**REQUIREMENT**. Scan the material for the word "subst" and return every matching line.

>>>

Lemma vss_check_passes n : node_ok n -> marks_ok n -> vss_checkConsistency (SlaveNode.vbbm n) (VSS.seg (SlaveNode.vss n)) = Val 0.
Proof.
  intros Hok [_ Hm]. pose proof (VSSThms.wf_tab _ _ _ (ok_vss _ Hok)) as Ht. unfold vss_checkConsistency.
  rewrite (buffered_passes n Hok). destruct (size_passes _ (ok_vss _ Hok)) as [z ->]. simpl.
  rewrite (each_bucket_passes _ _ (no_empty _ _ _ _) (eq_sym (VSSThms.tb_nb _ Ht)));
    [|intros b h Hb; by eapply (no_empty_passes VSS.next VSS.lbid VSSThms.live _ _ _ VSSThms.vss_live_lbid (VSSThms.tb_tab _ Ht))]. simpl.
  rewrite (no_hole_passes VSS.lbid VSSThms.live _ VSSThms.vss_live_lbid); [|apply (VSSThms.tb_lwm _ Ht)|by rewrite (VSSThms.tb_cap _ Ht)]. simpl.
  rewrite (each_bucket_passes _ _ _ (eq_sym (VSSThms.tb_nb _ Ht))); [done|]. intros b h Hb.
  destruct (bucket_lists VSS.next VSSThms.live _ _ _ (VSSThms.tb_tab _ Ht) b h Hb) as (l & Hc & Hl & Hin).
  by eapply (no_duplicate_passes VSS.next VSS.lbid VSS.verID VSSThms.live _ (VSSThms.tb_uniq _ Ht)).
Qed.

<<<
>>>

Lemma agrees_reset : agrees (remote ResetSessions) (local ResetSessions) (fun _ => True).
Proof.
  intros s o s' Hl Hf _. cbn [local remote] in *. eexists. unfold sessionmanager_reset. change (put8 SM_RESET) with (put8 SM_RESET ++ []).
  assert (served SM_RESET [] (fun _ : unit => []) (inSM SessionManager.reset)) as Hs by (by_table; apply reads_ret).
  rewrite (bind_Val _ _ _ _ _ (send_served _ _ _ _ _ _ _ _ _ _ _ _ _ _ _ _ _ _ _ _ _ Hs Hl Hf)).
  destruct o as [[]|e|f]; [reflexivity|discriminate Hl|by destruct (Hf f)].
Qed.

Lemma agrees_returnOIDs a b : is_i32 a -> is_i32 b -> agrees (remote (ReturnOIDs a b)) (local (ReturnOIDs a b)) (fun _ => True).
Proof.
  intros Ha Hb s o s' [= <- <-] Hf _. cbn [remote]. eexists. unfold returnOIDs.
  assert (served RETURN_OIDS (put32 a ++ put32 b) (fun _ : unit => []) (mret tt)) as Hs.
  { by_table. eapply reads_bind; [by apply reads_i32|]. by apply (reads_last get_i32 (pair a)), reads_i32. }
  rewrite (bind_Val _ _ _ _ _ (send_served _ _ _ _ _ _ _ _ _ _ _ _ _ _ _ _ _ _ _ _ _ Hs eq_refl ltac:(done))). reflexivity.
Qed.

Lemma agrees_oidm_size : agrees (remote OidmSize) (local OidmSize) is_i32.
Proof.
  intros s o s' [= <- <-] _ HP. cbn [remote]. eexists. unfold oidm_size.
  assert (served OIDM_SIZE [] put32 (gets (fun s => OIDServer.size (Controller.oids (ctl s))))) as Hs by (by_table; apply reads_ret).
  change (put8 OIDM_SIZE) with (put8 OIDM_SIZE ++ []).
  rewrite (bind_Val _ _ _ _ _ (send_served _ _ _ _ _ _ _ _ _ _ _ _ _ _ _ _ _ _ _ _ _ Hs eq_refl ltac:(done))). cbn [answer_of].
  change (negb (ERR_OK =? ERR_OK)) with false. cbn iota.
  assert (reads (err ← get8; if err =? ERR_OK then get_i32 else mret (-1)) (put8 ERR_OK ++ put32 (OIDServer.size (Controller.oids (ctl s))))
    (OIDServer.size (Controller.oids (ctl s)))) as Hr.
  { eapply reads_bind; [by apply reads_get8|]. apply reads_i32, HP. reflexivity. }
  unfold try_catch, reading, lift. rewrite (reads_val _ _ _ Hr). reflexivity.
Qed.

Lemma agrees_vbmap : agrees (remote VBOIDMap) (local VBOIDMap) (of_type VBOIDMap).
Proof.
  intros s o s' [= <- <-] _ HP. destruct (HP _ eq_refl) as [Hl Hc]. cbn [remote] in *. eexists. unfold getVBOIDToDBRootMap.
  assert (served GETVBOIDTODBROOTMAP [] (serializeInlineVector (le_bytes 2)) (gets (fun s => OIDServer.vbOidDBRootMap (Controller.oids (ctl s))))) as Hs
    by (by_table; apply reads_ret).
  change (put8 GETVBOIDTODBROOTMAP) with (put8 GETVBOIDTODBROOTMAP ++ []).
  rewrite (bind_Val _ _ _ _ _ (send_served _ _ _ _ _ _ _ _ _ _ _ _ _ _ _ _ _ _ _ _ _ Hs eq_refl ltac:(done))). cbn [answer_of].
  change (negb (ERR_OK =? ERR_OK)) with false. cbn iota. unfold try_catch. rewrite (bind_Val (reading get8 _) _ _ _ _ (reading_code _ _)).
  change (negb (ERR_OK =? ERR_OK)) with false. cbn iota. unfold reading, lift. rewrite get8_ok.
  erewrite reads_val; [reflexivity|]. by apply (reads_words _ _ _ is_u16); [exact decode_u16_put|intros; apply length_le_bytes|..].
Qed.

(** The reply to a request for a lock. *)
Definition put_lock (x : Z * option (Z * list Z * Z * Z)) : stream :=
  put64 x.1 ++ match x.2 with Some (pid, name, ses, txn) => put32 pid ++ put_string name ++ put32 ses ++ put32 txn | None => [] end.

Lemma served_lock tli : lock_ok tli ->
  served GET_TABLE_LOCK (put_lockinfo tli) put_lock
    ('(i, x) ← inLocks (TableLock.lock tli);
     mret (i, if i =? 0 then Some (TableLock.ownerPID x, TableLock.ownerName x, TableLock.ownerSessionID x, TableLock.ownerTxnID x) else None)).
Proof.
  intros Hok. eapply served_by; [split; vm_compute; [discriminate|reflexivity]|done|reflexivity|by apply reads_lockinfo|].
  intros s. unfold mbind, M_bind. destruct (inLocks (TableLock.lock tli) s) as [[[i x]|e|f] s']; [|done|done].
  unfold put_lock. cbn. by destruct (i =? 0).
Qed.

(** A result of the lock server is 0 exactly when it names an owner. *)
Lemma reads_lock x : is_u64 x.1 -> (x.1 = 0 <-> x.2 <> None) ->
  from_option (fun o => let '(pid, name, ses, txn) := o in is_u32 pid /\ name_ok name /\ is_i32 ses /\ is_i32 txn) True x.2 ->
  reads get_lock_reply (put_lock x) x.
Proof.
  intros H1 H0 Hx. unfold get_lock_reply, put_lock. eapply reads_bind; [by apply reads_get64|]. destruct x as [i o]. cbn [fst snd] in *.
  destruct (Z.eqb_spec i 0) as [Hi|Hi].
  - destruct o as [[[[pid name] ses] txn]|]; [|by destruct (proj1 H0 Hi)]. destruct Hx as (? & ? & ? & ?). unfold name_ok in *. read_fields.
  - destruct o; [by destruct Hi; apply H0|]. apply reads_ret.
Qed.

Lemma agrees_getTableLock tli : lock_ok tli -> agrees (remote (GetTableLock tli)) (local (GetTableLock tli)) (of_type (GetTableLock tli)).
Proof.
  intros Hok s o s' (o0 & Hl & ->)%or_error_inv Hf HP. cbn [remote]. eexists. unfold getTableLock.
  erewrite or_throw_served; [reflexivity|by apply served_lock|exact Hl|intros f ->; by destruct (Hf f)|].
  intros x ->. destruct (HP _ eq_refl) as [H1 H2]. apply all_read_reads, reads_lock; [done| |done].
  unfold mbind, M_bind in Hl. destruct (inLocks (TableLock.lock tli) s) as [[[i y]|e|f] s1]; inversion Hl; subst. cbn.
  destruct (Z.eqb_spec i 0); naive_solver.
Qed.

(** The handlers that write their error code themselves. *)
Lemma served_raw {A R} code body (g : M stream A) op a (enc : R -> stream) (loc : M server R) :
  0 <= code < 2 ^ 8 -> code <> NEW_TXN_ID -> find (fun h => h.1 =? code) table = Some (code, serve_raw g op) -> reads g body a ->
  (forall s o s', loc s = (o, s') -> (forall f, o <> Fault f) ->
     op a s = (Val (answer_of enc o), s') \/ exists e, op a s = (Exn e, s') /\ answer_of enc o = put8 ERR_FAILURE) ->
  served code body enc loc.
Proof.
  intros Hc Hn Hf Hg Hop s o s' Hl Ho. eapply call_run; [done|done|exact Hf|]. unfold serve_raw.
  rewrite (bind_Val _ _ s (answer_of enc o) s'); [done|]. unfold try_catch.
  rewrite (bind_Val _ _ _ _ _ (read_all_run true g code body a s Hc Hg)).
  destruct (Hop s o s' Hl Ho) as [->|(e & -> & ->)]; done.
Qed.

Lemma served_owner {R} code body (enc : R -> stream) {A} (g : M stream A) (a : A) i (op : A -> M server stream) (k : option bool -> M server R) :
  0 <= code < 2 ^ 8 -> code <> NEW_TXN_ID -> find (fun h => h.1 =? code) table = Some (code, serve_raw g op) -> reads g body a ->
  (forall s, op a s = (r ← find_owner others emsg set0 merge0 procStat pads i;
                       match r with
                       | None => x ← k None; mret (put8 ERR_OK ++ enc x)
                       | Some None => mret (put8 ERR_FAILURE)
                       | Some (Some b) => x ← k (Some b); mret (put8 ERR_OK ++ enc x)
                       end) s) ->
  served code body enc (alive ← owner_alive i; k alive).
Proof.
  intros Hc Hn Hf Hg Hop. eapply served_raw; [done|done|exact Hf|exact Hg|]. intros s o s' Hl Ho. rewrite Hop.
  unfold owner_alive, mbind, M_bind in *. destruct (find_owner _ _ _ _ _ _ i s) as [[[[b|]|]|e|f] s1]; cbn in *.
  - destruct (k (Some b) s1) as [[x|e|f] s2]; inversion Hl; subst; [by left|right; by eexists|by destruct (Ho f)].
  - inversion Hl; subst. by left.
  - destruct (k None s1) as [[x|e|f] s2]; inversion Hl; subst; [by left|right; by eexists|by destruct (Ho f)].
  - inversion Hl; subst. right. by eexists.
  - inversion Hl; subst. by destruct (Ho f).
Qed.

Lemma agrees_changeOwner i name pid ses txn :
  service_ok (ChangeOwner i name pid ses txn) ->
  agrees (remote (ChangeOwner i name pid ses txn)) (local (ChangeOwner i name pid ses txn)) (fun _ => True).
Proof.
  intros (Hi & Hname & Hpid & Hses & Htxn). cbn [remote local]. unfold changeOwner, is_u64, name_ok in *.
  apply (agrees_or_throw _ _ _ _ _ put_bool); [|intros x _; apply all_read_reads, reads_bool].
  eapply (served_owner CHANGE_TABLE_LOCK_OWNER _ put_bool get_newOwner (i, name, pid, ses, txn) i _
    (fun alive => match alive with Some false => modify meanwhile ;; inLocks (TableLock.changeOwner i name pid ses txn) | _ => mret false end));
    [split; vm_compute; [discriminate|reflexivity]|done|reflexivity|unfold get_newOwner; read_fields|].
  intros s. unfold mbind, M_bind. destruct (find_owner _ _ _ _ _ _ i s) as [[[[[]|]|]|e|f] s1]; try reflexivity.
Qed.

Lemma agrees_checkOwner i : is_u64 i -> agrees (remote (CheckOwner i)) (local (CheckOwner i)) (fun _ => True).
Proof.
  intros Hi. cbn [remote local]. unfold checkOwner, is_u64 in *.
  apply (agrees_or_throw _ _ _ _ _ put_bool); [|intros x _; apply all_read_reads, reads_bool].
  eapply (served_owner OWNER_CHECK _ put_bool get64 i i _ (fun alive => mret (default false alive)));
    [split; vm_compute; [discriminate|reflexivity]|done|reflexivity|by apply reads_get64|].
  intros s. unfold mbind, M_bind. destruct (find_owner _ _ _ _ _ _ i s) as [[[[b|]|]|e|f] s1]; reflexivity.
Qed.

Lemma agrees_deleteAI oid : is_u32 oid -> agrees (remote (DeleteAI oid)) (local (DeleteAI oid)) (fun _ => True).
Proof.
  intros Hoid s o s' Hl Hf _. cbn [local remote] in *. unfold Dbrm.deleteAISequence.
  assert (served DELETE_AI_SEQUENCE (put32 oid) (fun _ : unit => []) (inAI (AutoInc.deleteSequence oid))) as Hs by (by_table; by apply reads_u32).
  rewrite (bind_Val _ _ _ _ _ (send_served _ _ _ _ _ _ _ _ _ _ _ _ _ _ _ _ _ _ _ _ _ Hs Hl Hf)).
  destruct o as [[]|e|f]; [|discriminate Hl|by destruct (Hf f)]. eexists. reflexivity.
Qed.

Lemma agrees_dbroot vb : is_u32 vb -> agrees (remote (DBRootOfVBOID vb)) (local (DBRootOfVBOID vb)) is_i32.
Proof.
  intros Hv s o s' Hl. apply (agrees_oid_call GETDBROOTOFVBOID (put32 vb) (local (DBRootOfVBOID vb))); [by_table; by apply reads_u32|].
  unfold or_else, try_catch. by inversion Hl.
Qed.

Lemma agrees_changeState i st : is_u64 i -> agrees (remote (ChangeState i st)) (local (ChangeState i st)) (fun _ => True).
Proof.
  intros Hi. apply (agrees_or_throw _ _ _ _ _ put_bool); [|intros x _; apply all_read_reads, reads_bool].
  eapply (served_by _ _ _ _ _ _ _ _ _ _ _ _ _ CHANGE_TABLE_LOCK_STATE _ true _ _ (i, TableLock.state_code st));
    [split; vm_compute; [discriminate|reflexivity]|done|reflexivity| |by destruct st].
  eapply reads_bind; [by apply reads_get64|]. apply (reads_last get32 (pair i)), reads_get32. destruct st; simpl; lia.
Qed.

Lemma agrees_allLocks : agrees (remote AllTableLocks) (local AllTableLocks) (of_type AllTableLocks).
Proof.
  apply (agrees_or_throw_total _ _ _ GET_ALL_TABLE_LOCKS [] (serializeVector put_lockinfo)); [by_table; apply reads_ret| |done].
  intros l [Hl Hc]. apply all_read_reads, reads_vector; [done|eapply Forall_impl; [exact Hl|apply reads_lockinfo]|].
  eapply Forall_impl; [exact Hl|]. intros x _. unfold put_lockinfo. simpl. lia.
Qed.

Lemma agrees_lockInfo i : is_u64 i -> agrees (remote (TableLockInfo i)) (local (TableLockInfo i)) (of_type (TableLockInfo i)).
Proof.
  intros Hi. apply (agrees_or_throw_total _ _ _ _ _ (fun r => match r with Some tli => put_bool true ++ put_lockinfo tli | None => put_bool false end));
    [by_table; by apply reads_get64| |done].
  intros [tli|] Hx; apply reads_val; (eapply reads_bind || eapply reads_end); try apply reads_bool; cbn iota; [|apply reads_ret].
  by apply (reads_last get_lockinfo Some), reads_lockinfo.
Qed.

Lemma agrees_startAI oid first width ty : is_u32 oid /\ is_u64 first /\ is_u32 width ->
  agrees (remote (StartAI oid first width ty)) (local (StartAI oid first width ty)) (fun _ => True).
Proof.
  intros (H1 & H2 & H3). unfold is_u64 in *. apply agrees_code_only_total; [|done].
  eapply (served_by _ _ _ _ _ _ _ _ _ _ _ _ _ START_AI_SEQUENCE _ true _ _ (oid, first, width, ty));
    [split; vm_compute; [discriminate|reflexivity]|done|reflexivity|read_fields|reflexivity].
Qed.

<<<

**FINISHED EXERCISE**.
  unfold mbind, M_bind in Hl. destruct (inLocks (TableLock.lock tli) s) as [[[i y]|e|f] s1]; inversion Hl; subst. cbn.
  - destruct (k (Some b) s1) as [[x|e|f] s2]; inversion Hl; subst; [by left|right; by eexists|by destruct (Ho f)].
  - inversion Hl; subst. by left.
  - destruct (k None s1) as [[x|e|f] s2]; inversion Hl; subst; [by left|right; by eexists|by destruct (Ho f)].
  - inversion Hl; subst. right. by eexists.
  - inversion Hl; subst. by destruct (Ho f).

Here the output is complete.